Otros hombres se acercaban. Ricardo reconoció a Jorge y logró recobrar la compostura.

– Ned, no quiero que Jorge vea… -dijo con un hilo de voz, pero no pudo seguir. Eduardo asintió, miró mientras Ricardo interceptaba a Jorge para impedir que viera de cerca el cuerpo de su suegro.

Uno de los recién llegados se acercó a Eduardo.

– Vuestra Gracia ha obtenido una gran victoria en este día -dijo con una sonrisa.

Eduardo asintió.

En lo alto, el sol irrumpió a través de la niebla. Radiantes jirones azules se ensanchaban en el cielo y un fulgor suave alumbraba el claro. Aún no eran las diez de la mañana.

Capítulo 28

Abadía de Cerne

Abril de 1471

Domingo de Pascua. Se celebraba una gran misa en la catedral de San Pablo. La ceremonia fue abruptamente interrumpida por el regreso triunfal de los lores yorkistas y, mientras la grey observaba solemnemente, Eduardo atravesó la nave para depositar un estandarte ensangrentado en el altar. El arzobispo de Canterbury, que ese día había perdido a dos parientes en Barnet Heath, reanudó la misa pascual, dando gracias a Dios en nombre de York.

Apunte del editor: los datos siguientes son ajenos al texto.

Lemma take_queue s : tty_wf s -> ptr_len s <= data_count s ->
  take (Z.to_nat (ptr_len s)) (queue s) = take (Z.to_nat (ptr_len s)) (data s).
Proof. intros (_ & ? & ? & _) Hle. unfold queue. rewrite take_take. f_equal. lia. Qed.

(** *** Sending *)

(** Any part of a guest buffer is a guest buffer. *)
Definition sub_ok (m : M) (a n : Z) : Prop :=
  forall i j, 0 <= i -> 0 <= j -> i + j <= n -> gm_ok m (a + i) j.

Lemma tty_send_spec fuel a n m k :
  (Z.to_nat n <= fuel)%nat -> 0 <= n -> 0 <= a -> a + n <= 4294967296 -> sub_ok m a n ->
  exists m' k', tty_send fuel a n m k = Ok (m', k') /\
    chr_out k' = chr_out k ++ guest_bytes m a (Z.to_nat n).
Proof.
  revert a n m k. induction fuel as [|fuel IH]; intros a n m k Hf Hn Ha Hw Hok;
    (destruct (decide (n = 0)) as [->|Hz]; [exists m, k; simpl; by rewrite app_nil_r|]); [lia|].
  cbn [tty_send]. rewrite (proj2 (Z.eqb_neq n 0)) by done.
  set (l := if n <? 64 then n else 64).
  assert (Hl : 0 < l <= n) by (unfold l; case_match; lia).
  rewrite (proj2 (Z.ltb_ge l 0)) by lia.
  destruct (gm_read_ok m a l) as (m1 & -> & Hb & Hk).
  { rewrite <- (Z.add_0_r a). apply Hok; lia. }
  cbn [rbind]. rewrite length_map, length_seq, Z2Nat.id, Z.eqb_refl by lia. cbn [negb].
  fold (guest_bytes m a (Z.to_nat l)).
  assert (Hext : forall a' n', guest_bytes m1 a' n' = guest_bytes m a' n').
  { intros. unfold guest_bytes. apply map_ext. intros. by rewrite Hb. }
  destruct (decide (n - l = 0)) as [Hend|Hmore].
  - rewrite Hend. replace l with n by lia. destruct fuel; cbn; eexists _, _;
      (split; [done|]); by rewrite chr_write_out.
  - rewrite uwrap_small by lia.
    destruct (IH (a + l) (n - l) m1 (chr_write (guest_bytes m a (Z.to_nat l)) k))
      as (m2 & k2 & -> & Hout); try lia.
    { intros i j Hi Hj Hij. apply Hk. rewrite <- Z.add_assoc. apply Hok; lia. }
    exists m2, k2. split; [done|]. rewrite Hout, chr_write_out, Hext, <- app_assoc. f_equal.
    replace (Z.to_nat n) with (Z.to_nat l + Z.to_nat (n - l))%nat by lia.
    by rewrite guest_bytes_app, Z2Nat.id by lia.
Qed.

(** *** Traces *)

Inductive tty_op := Recv (b : list Z) | Wr (offset value : Z).

Definition tty_exec (op : tty_op) (st : tty_state * W * M * K) : res (tty_state * W * M * K) :=
  let '(s, w, m, k) := st in
  match op with
  | Recv b => let! (s, w) := tty_receive b s w in Ok (s, w, m, k)
  | Wr offset value => goldfish_tty_write offset value s w m k
  end.

(** The bytes a register write hands to the guest: what the guest then finds
    in its memory, in the buffer it gave. *)
Definition delivered (offset value : Z) (s : tty_state) (m' : M) : list Z :=
  if is_read_buffer offset value then guest_bytes m' (ptr s) (Z.to_nat (ptr_len s)) else [].

(** The run of a sequence of operations, with the bytes handed to the
    guest. *)
Fixpoint tty_run (ops : list tty_op) (st : tty_state * W * M * K)
  : res (list Z * (tty_state * W * M * K)) :=
  match ops with
  | [] => Ok ([], st)
  | op :: ops' =>
      let! st' := tty_exec op st in
      let d := match op with Recv _ => [] | Wr o v => delivered o v st.1.1.1 st'.1.2 end in
      let! (ds, st') := tty_run ops' st' in
      Ok (d ++ ds, st')
  end.

(** The guest reads into buffers of its memory: at every
    [TTY_CMD_READ_BUFFER] of the run, the address and the length it has set
    give a buffer. *)
Fixpoint reads_into_buffers (ops : list tty_op) (st : tty_state * W * M * K) : Prop :=
  match ops with
  | [] => True
  | op :: ops' =>
      match op with
      | Recv _ => True
      | Wr o v => is_read_buffer o v = true -> gm_ok st.1.2 (ptr st.1.1.1) (ptr_len st.1.1.1)
      end /\
      forall st', tty_exec op st = Ok st' -> reads_into_buffers ops' st'
  end.

Definition received (ops : list tty_op) : list Z :=
  concat (map (fun op => match op with Recv b => b | Wr _ _ => [] end) ops).

Definition op_ok (op : tty_op) : Prop :=
  match op with Recv _ => True | Wr _ v => in_u32 v end.

(** A write that returns keeps the invariant, and takes from the queue what
    it delivers. *)
Lemma tty_write_inv offset value s w m k s' w' m' k' :
  tty_wf s -> tty_line s w -> in_u32 value ->
  goldfish_tty_write offset value s w m k = Ok (s', w', m', k') ->
  tty_wf s' /\ tty_line s' w' /\ queue s = popped offset value s ++ queue s'.
Proof.
  intros Hwf Hline Hv. unfold popped, is_read_buffer.
  destruct (Z.eqb_spec offset TTY_CMD) as [->|Hoff].
  - destruct (Z.eqb_spec value TTY_CMD_READ_BUFFER) as [->|Hval].
    + change (goldfish_tty_write TTY_CMD TTY_CMD_READ_BUFFER s w m k)
        with (tty_cmd_read_buffer s w m k). intros E. simpl andb. cbv iota.
      assert (ptr_len s <= data_count s) as Hle.
      { unfold tty_cmd_read_buffer in E. destruct (Z.ltb_spec (data_count s) (ptr_len s)); done. }
      assert (exists r m1, gm_write (ptr s) (take (Z.to_nat (ptr_len s)) (data s)) m = Ok (r, m1))
        as (r & m1 & Hgm).
      { unfold tty_cmd_read_buffer in E.
        destruct (data_count s <? ptr_len s); [done|].
        destruct (Z.of_nat (length (data s)) <? ptr_len s); [done|].
        apply rbind_Ok in E as ([r m1] & E & _). eauto. }
      destruct (tty_pop_spec s w m k r m1 Hwf Hline Hle Hgm) as (s1 & w1 & E1 & ? & ? & ?).
      rewrite E1 in E. by injection E as <- <- <- <-.
    + destruct (Z.eqb_spec value TTY_CMD_INT_ENABLE) as [->|Hen].
      { destruct (tty_enable_spec s w m k Hwf Hline) as (s1 & w1 & E1 & ? & ? & Hq & _).
        rewrite E1. intros [= <- <- <- <-]. by rewrite Hq. }
      destruct (Z.eqb_spec value TTY_CMD_INT_DISABLE) as [->|Hdis].
      { destruct (tty_disable_spec s w m k Hwf Hline) as (s1 & w1 & E1 & ? & ? & Hq & _).
        rewrite E1. intros [= <- <- <- <-]. by rewrite Hq. }
      unfold goldfish_tty_write. rewrite Z.eqb_refl.
      rewrite (proj2 (Z.eqb_neq value TTY_CMD_INT_DISABLE)),
        (proj2 (Z.eqb_neq value TTY_CMD_INT_ENABLE)),
        (proj2 (Z.eqb_neq value TTY_CMD_READ_BUFFER)) by done.
      change (TTY_CMD =? TTY_PUT_CHAR) with false. cbv iota.
      intros E. repeat case_match; try done.
      * apply rbind_Ok in E as ([m1 k1] & _ & [= <- <- <- <-]). done.
      * by injection E as <- <- <- <-.
  - unfold goldfish_tty_write. rewrite (proj2 (Z.eqb_neq offset TTY_CMD)) by done.
    intros E. pose proof Hwf as (? & ? & ? & ?).
    repeat case_match; try done; injection E as <- <- <- <-; done.
Qed.

(** What the guest finds in its buffer is what left the queue. *)
Lemma delivered_popped offset value s w m k s' w' m' k' :
  tty_wf s -> goldfish_tty_write offset value s w m k = Ok (s', w', m', k') ->
  (is_read_buffer offset value = true -> gm_ok m (ptr s) (ptr_len s)) ->
  delivered offset value s m' = popped offset value s.
Proof.
  intros Hwf E Hok. unfold delivered, popped. destruct (is_read_buffer offset value) eqn:Er; [|done]. specialize (Hok eq_refl).
  unfold is_read_buffer in Er. apply andb_true_iff in Er as [->%Z.eqb_eq ->%Z.eqb_eq].
  change (goldfish_tty_write TTY_CMD TTY_CMD_READ_BUFFER s w m k) with (tty_cmd_read_buffer s w m k) in E.
  pose proof Hwf as (Hd & Hc & Hpl & _). unfold tty_cmd_read_buffer in E.
  destruct (Z.ltb_spec (data_count s) (ptr_len s)) as [|Hle]; [done|]. destruct (Z.of_nat (length (data s)) <? ptr_len s); [done|].
  set (b := take (Z.to_nat (ptr_len s)) (data s)) in E. assert (Hb : length b = Z.to_nat (ptr_len s)) by (unfold b; rewrite length_take; lia).
  destruct (gm_write_ok m (ptr s) b) as (m1 & Hw & Hbytes & _); [by rewrite Hb, Z2Nat.id by lia|]. rewrite Hw in E. cbn [rbind] in E.
  apply rbind_Ok in E as (w1 & _ & [= <- <- <- <-]). rewrite take_queue by done. fold b. rewrite <- Hb. by apply guest_bytes_written.
Qed.

Lemma tty_run_inv ops s w m k ds s' w' m' k' :
  tty_wf s -> tty_line s w -> Forall op_ok ops -> reads_into_buffers ops (s, w, m, k) ->
  tty_run ops (s, w, m, k) = Ok (ds, (s', w', m', k')) ->
  tty_wf s' /\ tty_line s' w' /\ queue s ++ received ops = ds ++ queue s'.
Proof.
  revert s w m k ds. induction ops as [|op ops IH]; intros s w m k ds Hwf Hline Hok Hrd.
  - intros [= <- <- <- <- <-]. by rewrite app_nil_r.
  - inversion Hok as [|? ? Hop Hops]; subst. destruct Hrd as [Hbuf Hrd]. cbn [tty_run fst snd].
    intros E. apply rbind_Ok in E as ([[[s1 w1] m1] k1] & E1 & E).
    apply rbind_Ok in E as ([ds2 st2] & E2 & E). injection E as <- ->. specialize (Hrd _ E1).
    unfold received in *. cbn [map concat]. destruct op as [b|o v].
    + cbn [tty_exec] in E1. apply rbind_Ok in E1 as ([s2 w2] & E1 & [= -> -> -> ->]).
      assert (Z.of_nat (length b) <= 128 - data_count s) as Hfit.
      { pose proof Hwf as (Hd & _). unfold tty_receive in E1. rewrite Hd in E1.
        destruct (Z.ltb_spec (Z.of_nat 128) (data_count s + Z.of_nat (length b))); [done|lia]. }
      destruct (tty_receive_spec b s w Hwf Hline Hfit) as (s3 & w3 & E3 & Hwf3 & Hl3 & Hq & _).
      rewrite E3 in E1. injection E1 as -> ->.
      destruct (IH _ _ _ _ _ Hwf3 Hl3 Hops Hrd E2) as (? & ? & Heq).
      split; [done|]. split; [done|]. by rewrite app_assoc, <- Hq.
    + destruct (tty_write_inv _ _ _ _ _ _ _ _ _ _ Hwf Hline Hop E1) as (Hwf3 & Hl3 & Hq).
      destruct (IH _ _ _ _ _ Hwf3 Hl3 Hops Hrd E2) as (? & ? & Heq).
      split; [done|]. split; [done|]. cbn [fst snd]. rewrite (delivered_popped _ _ _ _ _ _ _ _ _ _ Hwf E1 Hbuf).
      by rewrite Hq, <- !app_assoc, <- Heq.
Qed.
End Tty.

(** *** Snapshots *)

Definition tty_bytes (s : tty_state) : list Z :=
  be32 (ptr s) ++ be32 (ptr_len s) ++ [u8 (ready s)] ++ [u8 (data_count s)] ++ queue s.
(** Reading the low half of the timer and then its high half gives one
    64-bit time, the clock at the first of the two reads, however far the
    clock has advanced in between. *)
Theorem timer_read_consistent (s : timer_state) (clk clk' : Z) :
  in_s64 clk ->
  exists lo s1 hi s2,
    goldfish_timer_read clk TIMER_TIME_LOW s = Ok (lo, s1) /\
    goldfish_timer_read clk' TIMER_TIME_HIGH s1 = Ok (hi, s2) /\
    lo + 4294967296 * hi = u64 clk /\ s2 = s1 /\ in_u32 lo /\ in_u32 hi.
Proof.
  intros Hc. eexists _, _, _, _. split; [reflexivity|]. split; [reflexivity|].
  change (u32 get_ticks_per_sec) with 1000000000.
  rewrite muldiv64_same by (try (apply uwrap_range; lia); lia).
  rewrite swrap_uwrap by lia. cbn [now]. rewrite swrap_small by (simpl; lia).
  split; [by apply split_s64|]. split; [done|]. split; apply uwrap_range; lia.
Qed.

Definition timer_dev : goldfish_device :=
  default (mkDev 0 [] 0 0 0 0 0) (devices (android_arm_init_devices full_config) !! 2%nat).

Lemma timer_read_consistent_witness :
  exists lo s1 hi s2,
    goldfish_timer_read 0x1ffffffff TIMER_TIME_LOW (goldfish_timer_init timer_dev 0) = Ok (lo, s1) /\
    goldfish_timer_read 0x200000001 TIMER_TIME_HIGH s1 = Ok (hi, s2) /\
    lo + 4294967296 * hi = u64 0x1ffffffff /\ s2 = s1 /\ in_u32 lo /\ in_u32 hi.
Proof. apply (timer_read_consistent (goldfish_timer_init timer_dev 0)). lia. Defined.

(** ** The life of an alarm *)

Section Alarm.
Context {W : Type} (pic : list (qemu_irq W)) `{P : PicLines W pic}.

(** The device is armed exactly when its timer is pending. *)
Definition timer_inv (s : timer_state) (c : clock_timers) (w : W) : Prop :=
  timers_wf c /\ owns_line (dev s) 0 /\ pic_ok w /\
  (armed s = 1 /\ timer s ∈ active_timers c \/ armed s = 0 /\ timer s ∉ active_timers c).

Definition timer_line (s : timer_state) (w : W) : bool := line_level w (irq (dev s)).

Lemma timer_set_irq s level w :
  owns_line (dev s) 0 -> pic_ok w ->
  exists w', goldfish_device_set_irq pic (dev s) 0 level w = Ok w' /\ pic_ok w' /\
    timer_line s w' = ctrue level.
Proof.
  intros Ho Hw. destruct (device_set_irq_ok pic (dev s) 0 level w Ho Hw) as (w' & E & Hok & Hl & _).
  rewrite Z.add_0_r in Hl. by exists w'.
Qed.

(** The alarm the guest sets with the high half [h] and the low half [l]. *)
Definition guest_alarm (h l : Z) : Z := s64 (l + s32 h * 4294967296).

Lemma write_alarm_high clk h s c w :
  goldfish_timer_write pic clk TIMER_ALARM_HIGH h s c w
  = Ok (mkTimer (dev s) (alarm_low s) (s32 h) (now s) (armed s) (timer s), c, w).
Proof. done. Qed.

Domingo de Pascua. La condesa de Warwick desembarcó en Portsmouth. Allí abordó una nave para Weymouth, donde debía aguardar la llegada de Margarita de Anjou, el príncipe Eduardo y sus hijas. Su nave recaló brevemente en Southampton, donde le informaron sobre la batalla que se había librado al amanecer en Barnet Heath. De inmediato abandonó su plan de seguir viaje a Weymouth y en cambio se dirigió a la abadía de Beaulieu, en el cercano New Forest. Allí, pidió y obtuvo asilo dentro de los muros del monasterio cisterciense.

Domingo de Pascua. Tras demorar el cruce del Canal a causa de una tormenta, Margarita de Anjou llegó a Weymouth, poniendo fin a siete años de exilio en Francia. La acompañaban su hijo Eduardo, su nuera Ana Neville e Isabel, hermana de Ana.